Charles Denson
About Charles Denson
Independent Chairperson of the Board at Funko (FNKO). Age 68; director since 2017 (FAH, LLC since 2016). Former President of NIKE Brand (2001–2014) following a 35-year career at NIKE; currently President/CEO of Anini Vista Advisors. Education: B.A. in Business, Utah State University . The Board has affirmatively determined he is independent under Nasdaq rules .
Past Roles
| Organization | Role | Tenure | Committees/Impact |
|---|---|---|---|
| NIKE, Inc. | President, NIKE Brand | 2001–2014 | Led global brand strategy; extensive public company leadership experience cited in proxy |
| NIKE, Inc. | Various management roles | 1979–2001 | Brand building and organizational leadership |
| Anini Vista Advisors | President & CEO | 2014–present | Advisory/consulting leadership |
| FAH, LLC (Funko Acquisition Holdings) | Director | Since 2016 | Pre-IPO governance experience |
| Funko, Inc. | Chairperson of the Board | Since 2017 | Independent chair; separates board leadership from CEO role |
External Roles
| Organization | Role | Tenure |
|---|---|---|
| Columbia Sportswear Company | Director | Currently serving |
| Privately held organizations | Director | Previously served |
Board Governance
- Structure and independence: Denson serves as independent Chair; CEO role separated (Cynthia Williams), with no lead director because Chair is independent . Board confirms Denson’s independence .

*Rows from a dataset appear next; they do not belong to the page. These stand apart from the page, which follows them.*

(* ===== verification/HolePunch.v ===== *)
(** * HolePunch: UDP hole punching

    Models crates/vpn/src/vpn/hole_punch.rs.  The network is an argument of a
    punch: whether its socket opens, and for each attempt whether the send
    fails and what the one [recv_from] after it gives.  The packets that are
    sent are logged.  A receive on a blocking socket that gets nothing does not
    return, which is not modelled; the clock value kept in a punch and
    the field [running] are not read. *)
From S2P Require Import Prelude Identity LanRouter.

Definition PUNCH_TIMEOUT_SECS : Z := 5.
Definition PUNCH_RETRY_COUNT : nat := 3.
Definition PUNCH_PORT_START : Z := 34780.
Definition PUNCH_PACKET_SIZE : nat := 64.
Definition KEEPALIVE_INTERVAL_SECS : Z := 30.

Inductive NatType := Cone | Restricted | Symmetric | Unknown.
#[export] Instance NatType_eq_dec : EqDecision NatType.
Proof. solve_decision. Defined.
Module NatType.
Definition is_punchable (t : NatType) : bool := match t with Cone | Restricted => true | _ => false end.
Definition as_str (t : NatType) : string :=
  match t with Cone => "cone" | Restricted => "restricted" | Symmetric => "symmetric" | Unknown => "unknown" end.
End NatType.
Inductive PunchResult := Success | PunchFailed (e : string) | DegradedToRelay (e : string).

- Committee assignments: Member, Nominating & Corporate Governance Committee (not Chair). Committee Chairs: Audit—Diane Irvine; Compensation—Sarah Kirshbaum Levy; Nominating & Corporate Governance—Jesse Jacobs .
- Attendance: Board held 7 meetings in FY2024; all directors attended ≥75% of Board and committee meetings except Michael Kerns (70%). Denson met the ≥75% threshold .
- Executive sessions: Independent directors meet in regularly scheduled executive sessions, presided over by the Chair when present .
- Stockholders Agreement influence: TCG has designation rights for up to two directors and agreed voting/quorum commitments, which can significantly influence elections; Denson is not a TCG designee .
Fixed Compensation
- Non-employee director policy (annual):
- Board retainer: $90,000; Chairperson of the Board: $90,000; Audit Chair: $25,000; Audit Member: $5,000; Compensation Chair: $20,000; Compensation Member: $5,000; Nominating & Corporate Governance Chair: $15,000; Nominating & Corporate Governance Member: $5,000 .
- Annual equity awards (policy): Options targeted at $75,000 and RSUs targeted at $75,000; generally vest fully on first anniversary; accelerate upon change in control .
- Denson’s 2024 actual compensation:
- Cash fees: $203,967
- Option awards (grant-date value): $167,338
- RSU awards (grant-date value): $96,224
- Total: $467,529
| Component | Amount ($) |
|---|---|
| Cash Fees | 203,967 |
| Option Awards (ASC 718) | 167,338 |
| RSU Awards (ASC 718) | 96,224 |
| Total | 467,529 |
Performance Compensation
- Director awards are time-based; no performance metrics disclosed for director compensation. Equity awards vest after one year; director equity accelerates on change of control .
| Performance Metric | Applies to Director Pay? | Notes |
|---|---|---|
| Net Sales | — | No director performance metrics disclosed |
| Adjusted EBITDA | — | No director performance metrics disclosed |
| TSR/Share Price Hurdles | — | No director performance metrics disclosed; director awards are time-based |
Other Directorships & Interlocks
| Company | Role | Potential Interlock/Conflict |
|---|---|---|
| Columbia Sportswear Company | Director | No Funko-disclosed related-party transactions or interlocks tied to Denson |
Expertise & Qualifications
- Deep consumer brand and licensing acumen from NIKE; organizational leadership in public company context .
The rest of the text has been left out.